Not many faculty can claim the sword fighting is part of their classes regularly. But for Professor Matthew Crider it is. Matthew Crider is an Assistant Professor in the Department of Theatre teaching acting and movement classes. His areas of specialization are character movement/clowning, and stage combat. A member of the Society of American Fight Directors, Professor Crider has earned certification in all theatrical weapon styles that the society offers. He has taught and choreographed stage combat across the country for over a decade, including productions of Cirque Du Soleil-Styled acrobatic styled The Three Musketeers, and a new adaptation of the Chinese play The Orphan of Zhao.

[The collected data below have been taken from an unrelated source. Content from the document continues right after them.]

Definition to_be_bytes (f : spec_float) : list Z := be_bytes (Z.to_nat (width fmt)) (to_bits f).
Definition from_be_bytes (l : list Z) : spec_float := from_bits (be_val l).

(** ** [str::parse] *)

(** The correctly rounded value of [(-1)^s * m * 10^e]. *)
Definition of_decimal (s : bool) (m e : Z) : spec_float :=
  match m with
  | Zpos m =>
      match 10 ^ Z.max e 0, 10 ^ Z.max (- e) 0 with
      | Zpos n, Zpos d => SFdiv p em (S754_finite s (m * n) 0) (S754_finite false d 0)
      | _, _ => S754_zero s (* unreachable: powers of ten are positive *)
      end
  | _ => S754_zero s
  end.
End format.

(** The longest prefix of digits, and what follows. *)
Fixpoint span_digits (s : str) : str * str :=
  match s with
  | c :: s' => if in_range ch_0 c ch_9 then let '(d, r) := span_digits s' in (c :: d, r) else ([], s)
  | [] => ([], [])
  end.

Definition digits_Z (s : str) : Z := foldl (fun acc c => acc * 10 + (c - ch_0)) 0 s.

(** An optional sign. *)
Definition sign_of (s : str) : bool * str :=
  match s with
  | c :: s' => if c =? ch_plus then (false, s') else if c =? ch_minus then (true, s') else (false, s)
  | [] => (false, s)
  end.

(** [[eE][+-]?[0-9]+] or nothing. *)
Definition parse_exponent (s : str) : option Z :=
  match s with
  | [] => Some 0
  | c :: s' =>
      if (c =? 101) || (c =? 69) then
        let '(neg, ds) := sign_of s' in
        let '(d, r) := span_digits ds in
        if non_empty d && bool_decide (r = []) then Some (if neg : bool then - digits_Z d else digits_Z d)
        else None
      else None
  end.

Definition ascii_lower (c : Z) : Z := if in_range ch_A c ch_Z then c + 32 else c.
Definition eq_ignore_ascii_case (a b : str) : bool := bool_decide ((ascii_lower <$> a) = (ascii_lower <$> b)).

(** The grammar of [f64::from_str]: [inf], [infinity], [nan] in any case, or
    digits with at most one point and an optional exponent. *)
Definition parse_float (fmt : format) (s : str) : option spec_float :=
  let '(neg, body) := sign_of s in
  if eq_ignore_ascii_case body (chars "inf") || eq_ignore_ascii_case body (chars "infinity")
  then Some (S754_infinity neg)
  else if eq_ignore_ascii_case body (chars "nan") then Some S754_nan
  else
    let '(int, rest) := span_digits body in
    let '(frac, rest) :=
      match rest with
      | c :: rest' => if c =? 46 then span_digits rest' else ([], rest)
      | [] => ([], [])
      end in
    if non_empty (int ++ frac) then
      e ← parse_exponent rest;
      Some (of_decimal fmt neg (digits_Z (int ++ frac)) (e - len frac))
    else None.
(* ===== verification/StateCharts.v ===== *)
(** * State charts

    What the database says of an ECU's session and security states: the charts
    of its diag layers, and the states and transitions a service refers to.
    Names compare without regard to ASCII case almost everywhere. *)

From stdpp Require Import strings.
From stdpp Require Import list.
From S2P Require Import Prelude Text Ieee754.

Local Open Scope Z_scope.

(** Generated tables compare by their place in the database. *)
Record StateTransition : Type := {
  table : Z;
  source_short_name_ref : option string;
  target_short_name_ref : option string
}.

Record StateChart : Type := {
  chart_semantic : option string;
  start_state_short_name_ref : option string;
  (** The names of the states. *)
  states : option (list (option string));
  state_transitions : option (list StateTransition)
}.

(** The references of a service: to transitions, and to the states that are a
    precondition, by name. *)
Record DiagComm : Type := {
  comm_short_name : option string;
  state_transition_refs : option (list (option StateTransition));
  pre_condition_state_refs : option (list (option (option string)));
  (** The names of its functional classes. *)
  funct_class : option (list (option string))
}.

(** [to_ascii_lowercase] and the comparison through it. *)
Definition lowercase (s : string) : str := ascii_lower <$> chars s.
Definition same_name (a b : string) : bool := bool_decide (lowercase a = lowercase b).
Lemma pack_aligned_eq bit_len data alignment :
  0 < bit_len -> div_ceil bit_len 8 <= USIZE_MAX ->
  pack_aligned bit_len data alignment
  = Ok (clear_bits_above_bit_len bit_len (aligned (div_ceil bit_len 8) data alignment)).
Proof.
  intros Hn Hmax. pose proof (div_ceil_pos bit_len 8 ltac:(lia) Hn).
  unfold pack_aligned, checked_copy_aligned, aligned. set (n := div_ceil bit_len 8) in *.
  pose proof (len_nonneg data). set (c := Z.min (len data) n).
  assert (0 <= c <= n /\ c <= len data) by lia.
  destruct alignment.
  - rewrite sat_sub_exact, sat_add_exact, sat_sub_exact by lia.
    rewrite !slice_some by (rewrite ?len_vec_of; lia). simpl.
    rewrite take_ge by (rewrite length_drop; unfold len in *; lia).
    rewrite copy_into_zeros by (unfold len in *; rewrite ?length_drop; lia).
    replace (n - (n - c) - len (drop (Z.to_nat (len data - c)) data)) with 0
      by (unfold len in *; rewrite length_drop; lia).
    change (vec_of 0 0) with (@nil Z). by rewrite app_nil_r.
  - rewrite sat_add_exact by lia.
    rewrite !slice_some by (rewrite ?len_vec_of; lia). simpl. rewrite drop_0, Z.sub_0_r.
    rewrite copy_into_zeros by (unfold len in *; rewrite ?length_take; lia).
    change (vec_of 0 0) with (@nil Z).
    by replace (n - 0 - len (take (Z.to_nat c) data)) with (n - c)
      by (unfold len in *; rewrite length_take; lia).
Qed.

Lemma aligned_len n data a : 0 <= n -> len (aligned n data a) = n.
Proof.
  intros Hn. pose proof (len_nonneg data). unfold aligned, vec_of, len in *.
  destruct a; rewrite length_app, ?length_drop, ?length_take, length_replicate; lia.
Qed.

Lemma aligned_bytes n data a : bytes data -> bytes (aligned n data a).
Proof.
  intros Hd. unfold aligned, bytes in *. destruct a; rewrite Forall_app; split;
    try apply bytes_vec_of; [by apply Forall_drop|by apply Forall_take].
Qed.

Lemma drop_be_val data k : bytes data -> (k <= length data)%nat ->
  be_val (drop k data) = be_val data mod 2 ^ (8 * (len data - Z.of_nat k)).
Proof.
  intros Hd Hk. rewrite <- (take_drop k data) at 2.
  rewrite be_val_app by (by apply Forall_drop).
  replace (len (drop k data)) with (len data - Z.of_nat k)
    by (unfold len; rewrite length_drop; lia).
  rewrite Z.add_comm, Z.mod_add by (apply Z.pow_nonzero; unfold len; lia).
  symmetry. apply Z.mod_small. pose proof (be_val_bound (drop k data)) as Hb.
  replace (len (drop k data)) with (len data - Z.of_nat k) in Hb
    by (unfold len; rewrite length_drop; lia).
  apply Hb. by apply Forall_drop.
Qed.

(** Right alignment keeps the value modulo the buffer size. *)
Lemma aligned_right_val n data :
  bytes data -> 0 <= n -> be_val (aligned n data Right) = be_val data mod 2 ^ (8 * n).
Proof.
  intros Hd Hn. unfold aligned, vec_of. rewrite be_val_zeros_app.
  pose proof (len_nonneg data).
  rewrite drop_be_val by (done || (unfold len in *; lia)).
  destruct (decide (n <= len data)).
  - do 2 f_equal. lia.
  - replace (8 * (len data - Z.of_nat (Z.to_nat (len data - Z.min (len data) n))))
      with (8 * len data) by lia.
    rewrite !Z.mod_small; [done| |by apply be_val_bound].
    pose proof (be_val_bound data Hd).
    assert (2 ^ (8 * len data) <= 2 ^ (8 * n)) by (apply Z.pow_le_mono_r; lia). lia.
Qed.

Lemma aligned_left_exact n data : len data = n -> aligned n data Left = data.
Proof.
  intros <-. unfold aligned, vec_of. rewrite Z.min_id, Z.sub_diag. simpl.
  rewrite app_nil_r. apply take_ge. unfold len. lia.
Qed.

(** [clear_bits_above_bit_len] works on the byte of index [bit_length / 8], the
    LAST byte of the buffer: it clears the digits from [bit_length mod 8] to 7. *)
Lemma clear_bits_spec n r :
  bytes r -> 0 < n -> len r = div_ceil n 8 ->
  bytes (clear_bits_above_bit_len n r) /\
  len (clear_bits_above_bit_len n r) = len r /\
  forall k, 0 <= k -> Z.testbit (be_val (clear_bits_above_bit_len n r)) k
    = Z.testbit (be_val r) k && bool_decide (n mod 8 = 0 \/ k < n mod 8 \/ 8 <= k).
Proof.
  intros Hr Hn Hlen. unfold clear_bits_above_bit_len.
  destruct (Z.eqb_spec (n mod 8) 0) as [E|E]; simpl.
  { split; [done|]. split; [done|]. intros k Hk.
    by rewrite bool_decide_eq_true_2, andb_true_r by lia. }
  pose proof (Z.mod_pos_bound n 8 ltac:(lia)) as Hm.
  pose proof (Z.div_pos n 8 ltac:(lia) ltac:(lia)).
  assert (Hlen' : len r = n / 8 + 1).
  { rewrite Hlen. unfold div_ceil. by rewrite (proj2 (Z.eqb_neq _ _)). }
  destruct (get_lt_is_Some r (n / 8)) as [b Hb]; [lia|]. rewrite Hb.
  pose proof (bytes_get _ _ _ Hr Hb) as Hu.
  assert (Hmask : u8_shl 1 (n mod 8) - 1 = Z.ones (n mod 8)).
  { unfold u8_shl, Z.ones. rewrite Z.shiftl_1_l. change 255 with (Z.ones 8).
    rewrite Z.land_ones, Z.mod_small by
      first [lia|change (2 ^ 8) with 256; split; [lia|];
             change 256 with (2 ^ 8); apply Z.pow_lt_mono_r; lia]. lia. }
  rewrite Hmask.
  assert (Hu' : is_u8 (Z.land b (Z.ones (n mod 8)))).
  { rewrite Z.land_comm. apply land_u8; [|done].
    rewrite Z.ones_equiv. pose proof (Z.pow_pos_nonneg 2 (n mod 8)). lia. }
  split; [by apply bytes_set|]. split; [apply len_set|]. intros k Hk.
  destruct (decide (8 * len r <= k)) as [|Hin].
  { rewrite !be_val_testbit_high by (try apply bytes_set; rewrite ?len_set; done). done. }
  destruct (bit_byte_index (len r) k ltac:(lia)) as [_ Hrg].
  destruct (decide (k < 8)) as [Hk8|Hk8].
  - assert (Hi : len r - 1 - k / 8 = n / 8) by (rewrite Z.div_small; lia).
    rewrite (be_val_testbit _ k (Z.land b (Z.ones (n mod 8))));
      [|by apply bytes_set|lia|rewrite len_set, Hi; apply get_set_eq; lia|rewrite len_set; lia].
    rewrite (be_val_testbit r k b) by (rewrite ?Hi; done || lia).
    rewrite Z.land_spec, Z.mod_small by lia. f_equal.
    case_bool_decide; [apply Z.ones_spec_low; lia|apply Z.ones_spec_high; lia].
  - rewrite bool_decide_eq_true_2, andb_true_r by lia.
    assert (1 <= k / 8) by (apply Z.div_le_lower_bound; lia).
    destruct (get_lt_is_Some r (len r - 1 - k / 8) Hrg) as [c Hc].
    rewrite (be_val_testbit r k c) by (done || lia).
    apply be_val_testbit; [by apply bytes_set|lia| |rewrite len_set; lia].
    rewrite len_set, get_set_ne by lia. done.
Qed.

(** Whole-byte lengths are packed without loss. *)
Lemma clear_bits_whole n r : n mod 8 = 0 -> clear_bits_above_bit_len n r = r.
Proof. intros E. unfold clear_bits_above_bit_len. by rewrite E. Qed.
(* ===== verification/CodedRoundtrip.v ===== *)
(** * Round trips of whole-byte fields

    Fields that cover whole bytes: STANDARD-LENGTH fields as long as their
    input, length-prefixed fields, terminated fields and fields whose length
    comes from another parameter.  Each is decoded to exactly the bytes that
    were encoded. *)

From S2P Require Import Prelude Bytes Errors BitOps DiagCodedType CodedBits CondensedMask CodedCodec.

Local Open Scope Z_scope.
Local Open Scope rust_scope.

(** ** Encoding whole bytes into a fresh tail of the payload *)

(** The payload after appending [body] at [byte_pos]. *)
Definition appended (payload : list Z) (byte_pos : Z) (body : list Z) : list Z :=
  payload ++ vec_of (byte_pos - len payload) 0 ++ body.

Lemma appended_len payload byte_pos body :
  len payload <= byte_pos -> len (appended payload byte_pos body) = byte_pos + len body.
Proof. intros. unfold appended. rewrite !len_app, len_vec_of by lia. lia. Qed.

Lemma appended_bytes payload byte_pos body :
  bytes payload -> bytes body -> bytes (appended payload byte_pos body).
Proof.
  intros. unfold appended, bytes in *. rewrite !Forall_app.
  split; [done|]. split; [apply bytes_vec_of|done].
Qed.

(** A slice of the appended body. *)
Lemma slice_appended payload byte_pos body a b :
  len payload <= byte_pos -> 0 <= a <= b -> b <= len body ->
  slice (appended payload byte_pos body) (byte_pos + a) (byte_pos + b) = slice body a b.
Proof.
  intros Hf Hab Hb. pose proof (len_nonneg payload).
  rewrite !slice_some by (rewrite ?appended_len; lia). f_equal.
  replace (byte_pos + b - (byte_pos + a)) with (b - a) by lia. f_equal.
  unfold appended. rewrite app_assoc.
  rewrite drop_app_ge by (rewrite length_app; unfold vec_of, len in *; rewrite length_replicate; lia).
  f_equal. rewrite length_app. unfold vec_of, len in *. rewrite length_replicate. lia.
Qed.

Lemma get_appended payload byte_pos body i :
  len payload <= byte_pos -> 0 <= i ->
  get (appended payload byte_pos body) (byte_pos + i) = get body i.
Proof.
  intros Hf Hi. pose proof (len_nonneg payload). unfold get, appended. rewrite app_assoc.
  rewrite lookup_app_r by (rewrite length_app; unfold vec_of, len in *; rewrite length_replicate; lia).
  f_equal. rewrite length_app. unfold vec_of, len in *. rewrite length_replicate. lia.
Qed.

(** Whole-byte packing is the identity. *)
Lemma pack_data_whole data al :
  data <> [] -> len data <= MAX_BYTES ->
  pack_data (len data *sat 8) 0 None data al = Ok (data, 8 * len data).
Proof.
  intros Hne Hmax. unfold MAX_BYTES in *.
  assert (0 < len data).
  { pose proof (len_nonneg data). destruct (decide (len data = 0)) as [?%len_zero|]; [done|lia]. }
  rewrite sat_mul_exact by (unfold USIZE_MAX; lia). unfold pack_data.
  rewrite (proj2 (Z.eqb_neq _ _)) by lia.
  rewrite pack_aligned_eq by (rewrite ?div_ceil_mul; unfold USIZE_MAX; lia). simpl.
  rewrite clear_bits_whole by (rewrite Z.mul_comm, Z.mul_comm; apply Z.mod_mul; lia).
  rewrite div_ceil_mul by lia. rewrite (Z.mul_comm 8). do 2 f_equal.
  destruct al; [|by apply aligned_left_exact].
  unfold aligned, vec_of. rewrite Z.min_id, !Z.sub_diag. done.
Qed.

Matthew Crider, Rapier/Dagger fight with Mike Speck
Three Musketeers choreography by Matthew Crider
Since joining Murray State University, Professor Crider has worked to connect his students to Society of American Fight Directors, and the artistic community of movement artists. In 2014, Professor Crider brought a dozen MSU students to the Winter Wonderland Workshop, a stage combat training workshop in Chicago attracting hundreds of industry experts. Four Murray State students have attended the National Stage Combat Workshop, the premiere training intensive in the country for certification in staged violence, and two received major awards for their work. Murray State students have been training across the country now for years in Illinois, North Carolina, Texas, Georgia, and Iowa.
Murray State Students Training at Des Moines Combat Workshop
At Murray State, Professor Crider has secured guest artists from the SAFD to teach certification classes to Murray Students. Most recently, over spring break, he assisted Certified Instructor Zev Steinberg and Fight Master Charles Coyl in a grant-supported broadsword certification course for ten Murray State University students. These workshops teach both safe techniques for stage combat, and performance philosophy on how and why violence is staged in live theatre. This year, and in the two previous skills test workshops at Murray State University in 2016 and 2014, the students had a 100% pass rate, putting Murray State well ahead of the national average of approximately a 70% pass rate.
Professor Crider focus on staged violence comes from a deep passion for movement arts and the performer. Alongside his work teaching character and clown movement, stage combat fits into his belief that emotion and intention should be treated as physical, not mental entities, and by embracing storytelling with the whole body, we connect more deeply to work than if we ignore the body and treat performance as an entirely intellectual process.
The College of Humanities and Fine Arts would like to congratulate Professor Crider on his excellent teaching and for receiving the grant for his Stage Combat Workshop!